* **Work to complete**:
After reading the entries below, copy word for word the lines from the first through the line containing "document before it", and stop there.

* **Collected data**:
(* ===== verification/AuthorityJson.v ===== *)
(** * AuthorityJson: budgets of an authority's JSON

    Models the streaming check of
    [src/crates/packet28-daemon-core/src/storage.rs] that bounds a JSON
    document before it is decoded: depth, values, entries, tokens, string
    bytes and the records of a registry, and no key twice in an object
    ([AuthorityJsonVisitor]).  The document comes as what the deserializer
    hands to the visitor, with the place where its syntax breaks. *)

From S2P Require Export Json MachineInt.
From S2P Require Import RegistryWal Namespace.
Local Open Scope Z_scope.

Definition MAX_ACTIVE_TASK_RECORD_BYTES : Z := 1024 * 1024.
Definition MAX_AUTHORITY_JSON_DEPTH : Z := 64.
Definition MAX_AUTHORITY_JSON_VALUE_NODES : Z := 262144.
Definition MAX_AUTHORITY_JSON_CONTAINER_ENTRIES : Z := 262144.
Definition MAX_AUTHORITY_JSON_ENTRIES_PER_CONTAINER : Z := 65536.
Definition MAX_AUTHORITY_JSON_TOKENS : Z := 524288.
Definition MAX_TASK_REGISTRY_AUTHORITY_JSON_VALUE_NODES : Z := MAX_AUTHORITY_JSON_VALUE_NODES * 2.
Definition MAX_TASK_REGISTRY_AUTHORITY_JSON_CONTAINER_ENTRIES : Z := MAX_AUTHORITY_JSON_CONTAINER_ENTRIES * 2.
Definition MAX_TASK_REGISTRY_AUTHORITY_JSON_TOKENS : Z := MAX_AUTHORITY_JSON_TOKENS * 2.
Definition MAX_WATCH_REGISTRY_RECORDS : Z := 65536.
Definition MAX_TASK_EVENT_LINE_BYTES : Z := 1024 * 1024.

Inductive AuthorityJsonProfile : Type :=
| ActiveTask
| TaskRegistryJson
| WatchRegistryJson
| TaskEventFrame
| RetentionJournal (max_bytes : Z).

Definition profile_authority (p : AuthorityJsonProfile) : string :=
  match p with
  | ActiveTask => "active-task"
  | TaskRegistryJson => "task-registry"
  | WatchRegistryJson => "watch-registry"
  | TaskEventFrame => "task-event-frame"
  | RetentionJournal _ => "retention-journal"
  end.
Definition profile_string_bytes (p : AuthorityJsonProfile) : Z :=
  match p with
  | ActiveTask => MAX_ACTIVE_TASK_RECORD_BYTES
  | TaskRegistryJson => MAX_TASK_REGISTRY_BYTES
  | WatchRegistryJson => MAX_WATCH_REGISTRY_BYTES
  | TaskEventFrame => MAX_TASK_EVENT_LINE_BYTES
  | RetentionJournal max_bytes => max_bytes
  end.
Definition profile_registry_records (p : AuthorityJsonProfile) : Z :=
  match p with WatchRegistryJson => MAX_WATCH_REGISTRY_RECORDS | _ => MAX_TASK_REGISTRY_RECORDS end.
Definition profile_value_nodes (p : AuthorityJsonProfile) : Z :=
  match p with TaskRegistryJson => MAX_TASK_REGISTRY_AUTHORITY_JSON_VALUE_NODES | _ => MAX_AUTHORITY_JSON_VALUE_NODES end.
Definition profile_container_entries (p : AuthorityJsonProfile) : Z :=
  match p with TaskRegistryJson => MAX_TASK_REGISTRY_AUTHORITY_JSON_CONTAINER_ENTRIES | _ => MAX_AUTHORITY_JSON_CONTAINER_ENTRIES end.
Definition profile_tokens (p : AuthorityJsonProfile) : Z :=
  match p with TaskRegistryJson => MAX_TASK_REGISTRY_AUTHORITY_JSON_TOKENS | _ => MAX_AUTHORITY_JSON_TOKENS end.

Record AuthorityJsonLimits : Type := mkLimits {
  max_depth : Z;
  max_value_nodes : Z;
  max_container_entries : Z;
  max_entries_per_container : Z;
  max_tokens : Z;
  max_decoded_string_bytes : Z;
  max_registry_records : Z
}.
Definition for_profile (p : AuthorityJsonProfile) : AuthorityJsonLimits :=
  mkLimits MAX_AUTHORITY_JSON_DEPTH (profile_value_nodes p) (profile_container_entries p) MAX_AUTHORITY_JSON_ENTRIES_PER_CONTAINER
    (profile_tokens p) (profile_string_bytes p) (profile_registry_records p).

Inductive AuthorityJsonPosition : Type :=
| Root
| RegistryTasks
| RegistryWatches
| JournalRecordValues
| JournalComponents
| OtherPosition.

(** A violated budget, or the deserializer's own error. *)
Inductive AuthorityJsonError : Type :=
| JsonSyntax
| LimitExceeded (resource : string) (observed max : Z).

(** What is consumed so far. *)
Record AuthorityJsonBudget : Type := mkBudget {
  value_nodes : Z;
  container_entries : Z;
  tokens : Z;
  decoded_string_bytes : Z
}.
Definition new_budget : AuthorityJsonBudget := mkBudget 0 0 0 0.

(** The calls of the deserializer.  A container that is not closed ends with
    a syntax error instead of its next entry; [JBroken] is an error inside a
    value, [JMissing] one before it. *)
#[warnings="-register-all"] Inductive JsonStream : Type :=
| JScalar
| JText (s : string)
| JItems (items : list JsonStream) (closed : bool)
| JFields (fields : list (string * JsonStream)) (closed : bool)
| JBroken
| JMissing.

Section Budget.
Context (profile : AuthorityJsonProfile) (limits : AuthorityJsonLimits).
Implicit Types (b : AuthorityJsonBudget).
Local Abbreviation Checked := (result AuthorityJsonError AuthorityJsonBudget).

Definition consume_token b : Checked :=
  let observed := saturating_add usize_max (tokens b) 1 in
  ensure (observed <=? max_tokens limits) (LimitExceeded "tokens" observed (max_tokens limits)) ;;
  Ok (mkBudget (value_nodes b) (container_entries b) observed (decoded_string_bytes b)).

Definition consume_value (depth : Z) b : Checked :=
  ensure (depth <=? max_depth limits) (LimitExceeded "nesting depth" depth (max_depth limits)) ;;
  let observed := saturating_add usize_max (value_nodes b) 1 in
  ensure (observed <=? max_value_nodes limits) (LimitExceeded "value nodes" observed (max_value_nodes limits)) ;;
  consume_token (mkBudget observed (container_entries b) (tokens b) (decoded_string_bytes b)).

Definition consume_container_entry b : Checked :=
  let observed := saturating_add usize_max (container_entries b) 1 in
  ensure (observed <=? max_container_entries limits) (LimitExceeded "container entries" observed (max_container_entries limits)) ;;
  Ok (mkBudget (value_nodes b) observed (tokens b) (decoded_string_bytes b)).

Definition consume_string (length : Z) b : Checked :=
  let observed := saturating_add usize_max (decoded_string_bytes b) length in
  ensure (observed <=? max_decoded_string_bytes limits)
    (LimitExceeded "decoded string bytes" observed (max_decoded_string_bytes limits)) ;;
  Ok (mkBudget (value_nodes b) (container_entries b) (tokens b) observed).

Definition check_container_length (entries : Z) : result AuthorityJsonError () :=
  ensure (entries <=? max_entries_per_container limits)
    (LimitExceeded "entries per container" entries (max_entries_per_container limits)).

Definition position_limit (position : AuthorityJsonPosition) : option (Z * string) :=
  match position with
  | RegistryTasks => Some (max_registry_records limits, "task-registry records"%string)
  | RegistryWatches => Some (max_registry_records limits, "watch-registry records"%string)
  | JournalRecordValues => Some (1, "journal record values"%string)
  | JournalComponents => Some (2, "journal components"%string)
  | Root | OtherPosition => None
  end.
Definition check_profile_container_length (position : AuthorityJsonPosition) (entries : Z) : result AuthorityJsonError () :=
  match position_limit position with
  | Some (limit, resource) => ensure (entries <=? limit) (LimitExceeded resource entries limit)
  | None => Ok ()
  end.

Definition child_position (parent : AuthorityJsonPosition) (key : string) : AuthorityJsonPosition :=
  match parent with
  | Root =>
      match profile with
      | TaskRegistryJson => if bool_decide (key = "tasks"%string) then RegistryTasks else OtherPosition
      | WatchRegistryJson => if bool_decide (key = "watches"%string) then RegistryWatches else OtherPosition
      | RetentionJournal _ =>
          if bool_decide (key = "record_values"%string) then JournalRecordValues
          else if bool_decide (key = "components"%string) then JournalComponents
          else OtherPosition
      | _ => OtherPosition
      end
  | _ => OtherPosition
  end.

(** One more entry of a container. *)
Definition count_entry (position : AuthorityJsonPosition) (entries : Z) b : Checked :=
  check_profile_container_length position entries ;;
  check_container_length entries ;;
  consume_container_entry b.

(** The loops of [visit_seq] and [visit_map], over how an entry is visited. *)
Definition visit_seq (position : AuthorityJsonPosition) (closed : bool) (visit_item : JsonStream → AuthorityJsonBudget → Checked)
    : list JsonStream → Z → AuthorityJsonBudget → Checked :=
  fix go items entries b :=
    match items with
    | [] => ensure closed JsonSyntax ;; Ok b
    | item :: items =>
        b ← visit_item item b;
        let entries := saturating_add usize_max entries 1 in
        b ← count_entry position entries b;
        go items entries b
    end.
Definition visit_map (position : AuthorityJsonPosition) (closed : bool)
    (visit_field : string → JsonStream → AuthorityJsonBudget → Checked)
    : list (string * JsonStream) → gset string → Z → AuthorityJsonBudget → Checked :=
  fix go fields keys entries b :=
    match fields with
    | [] => ensure closed JsonSyntax ;; Ok b
    | (key, value) :: fields =>
        b ← consume_token b;
        b ← consume_string (Z.of_nat (str_len key)) b;
        ensure (negb (bool_decide (key ∈ keys))) JsonSyntax ;;
        let entries := saturating_add usize_max entries 1 in
        b ← count_entry position entries b;
        b ← visit_field key value b;
        go fields ({[key]} ∪ keys) entries b
    end.

(** [AuthorityJsonSeed::deserialize] with the visitor. *)
Fixpoint visit (depth : Z) (position : AuthorityJsonPosition) (stream : JsonStream) b {struct stream} : Checked :=
  let child_depth := saturating_add usize_max depth 1 in
  match stream with
  | JMissing => Err JsonSyntax
  | JBroken => consume_value depth b ;; Err JsonSyntax
  | JScalar => consume_value depth b
  | JText s => b ← consume_value depth b; consume_string (Z.of_nat (str_len s)) b
  | JItems items closed =>
      b ← consume_value depth b;
      visit_seq position closed (λ item, visit child_depth OtherPosition item) items 0 b
  | JFields fields closed =>
      b ← consume_value depth b;
      visit_map position closed (λ key value, visit child_depth (child_position position key) value) fields ∅ 0 b
  end.

(** [validate_authority_json_with_limits]; [ended]: nothing follows the
    document. *)
Definition validate_authority_json_with_limits (document : JsonStream) (ended : bool) : result AuthorityJsonError () :=
  visit 1 Root document new_budget ;;
  ensure ended JsonSyntax.
End Budget.

Definition validate_authority_json (profile : AuthorityJsonProfile) (document : JsonStream) (ended : bool)
    : result AuthorityJsonError () :=
  validate_authority_json_with_limits profile (for_profile profile) document ended.
(** The retention journal's budget of string bytes is its file's length. *)
Definition profile_ok (profile : AuthorityJsonProfile) : Prop :=
  match profile with RetentionJournal max_bytes => 0 <= max_bytes < usize_max | _ => True end.
Lemma profile_limits_ok profile : profile_ok profile → limits_ok (for_profile profile).
Proof.
  intros H.
  split; destruct profile; first [exact eq_refl|exact (proj2 H)|discriminate|split; [discriminate|exact eq_refl]].
Qed.
Lemma profile_within_new profile : profile_ok profile → within (for_profile profile) new_budget.
Proof. intros H. destruct profile; repeat split; first [discriminate|exact (proj1 H)]. Qed.

(** C30: the streaming check of the authority JSON budgets accepts exactly the documents
    that are whole JSON without a repeated key, nested at most 64 deep, with at most
    65536 entries per container, with their registry's records within the profile's
    limit, and with their totals of values, entries, tokens and decoded string bytes
    within the budget. *)
Theorem authority_json_exact (profile : AuthorityJsonProfile) (document : JsonStream) (ended : bool) :
  profile_ok profile →
  let limits := for_profile profile in
  validate_authority_json profile document ended = Ok () ↔
  every sound document ∧ ended = true ∧ height document <= MAX_AUTHORITY_JSON_DEPTH ∧
  every (λ s, width s <= MAX_AUTHORITY_JSON_ENTRIES_PER_CONTAINER) document ∧
  Forall (λ kv, allows limits (child_position profile Root kv.1) (width kv.2)) (fields_of document) ∧
  within limits (cost document).
Proof.
  intros Hp limits. destruct (visit_spends profile limits (profile_limits_ok profile Hp) document 1 Root) as [_ Hvisit].
  specialize (Hvisit new_budget). unfold validate_authority_json, validate_authority_json_with_limits. fold limits.
  rewrite bind_Ok_inv. setoid_rewrite (λ b, Hvisit b (profile_within_new profile Hp)). setoid_rewrite ensure_iff.
  unfold good. rewrite plus_0_l. change (max_depth limits) with MAX_AUTHORITY_JSON_DEPTH.
  change (max_entries_per_container limits) with MAX_AUTHORITY_JSON_ENTRIES_PER_CONTAINER. split.
  - intros (b & ((H1 & H2 & H3 & _ & H4) & -> & H5) & H6). split_and!; try done. clear -H2. lia.
  - intros (H1 & H2 & H3 & H4 & H5 & H6). exists (cost document).
    split; [split; [|by split]; split; [done|split; [clear -H3; lia|done]]|done].
Qed.

Lemma authority_json_exact_witness :
  let record := JFields [("id", JText "t"); ("tags", JItems [JScalar; JText "x"] true)] true in
  profile_ok TaskRegistryJson ∧
  validate_authority_json TaskRegistryJson (JFields [("tasks", JFields [("t", record)] true)] true) true = Ok () ∧
  validate_authority_json TaskRegistryJson (JFields [("tasks", record); ("tasks", record)] true) true ≠ Ok ().
Proof.
  intros record. split; [exact I|]. split.
  - apply (authority_json_exact TaskRegistryJson); [exact I|].
    repeat split; try (vm_compute; reflexivity); try (vm_compute; discriminate); vm_compute; repeat constructor; discriminate.
  - intros H. apply (authority_json_exact TaskRegistryJson) in H; [|exact I]. destruct H as [[H _] _]. vm_compute in H. exact H.
Defined.

(** The loop of [load_task_events]; the log may grow between two pages, each
    of which finds it as [log] says.  [None]: out of fuel. *)
Fixpoint load_pages (fuel : nat) (log : nat → option (list Z)) (task_id : string) (page : nat) (offset : Z) (events : list Frame)
    : option (result EventError (list Frame)) :=
  match fuel with
  | O => None
  | S fuel =>
      match (outcome ← load_task_event_page task_id (log page) offset;
             check_whole_log (log_len outcome) ;;
             let next_count := Z.of_nat (length events + length (page_events outcome)) in
             ensure (next_count <=? MAX_TASK_EVENT_LOAD_FRAMES)
               (EventLimitExceeded "whole-log decoded frames" next_count MAX_TASK_EVENT_LOAD_FRAMES) ;;
             Ok outcome) with
      | Err e => Some (Err e)
      | Ok outcome =>
          let events := events ++ page_events outcome in
          if at_end outcome || (next_offset outcome <=? offset) then Some (Ok events)
          else load_pages fuel log task_id (S page) (next_offset outcome) events
      end
  end.

Definition load_task_events (fuel : nat) (log : nat → option (list Z)) (task_id : string) : option (result EventError (list Frame)) :=
  match (id ← checked_task_storage_id task_id;
         check_whole_log (match log 0%nat with Some file => file_len file | None => 0 end) ;; Ok id) with
  | Err e => Some (Err e)
  | Ok id => load_pages fuel log id 1 0 []
  end.
End Events.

* **Task solution**:
(* ===== verification/AuthorityJson.v ===== *)
(** * AuthorityJson: budgets of an authority's JSON

    Models the streaming check of
    [src/crates/packet28-daemon-core/src/storage.rs] that bounds a JSON
    document before it is decoded: depth, values, entries, tokens, string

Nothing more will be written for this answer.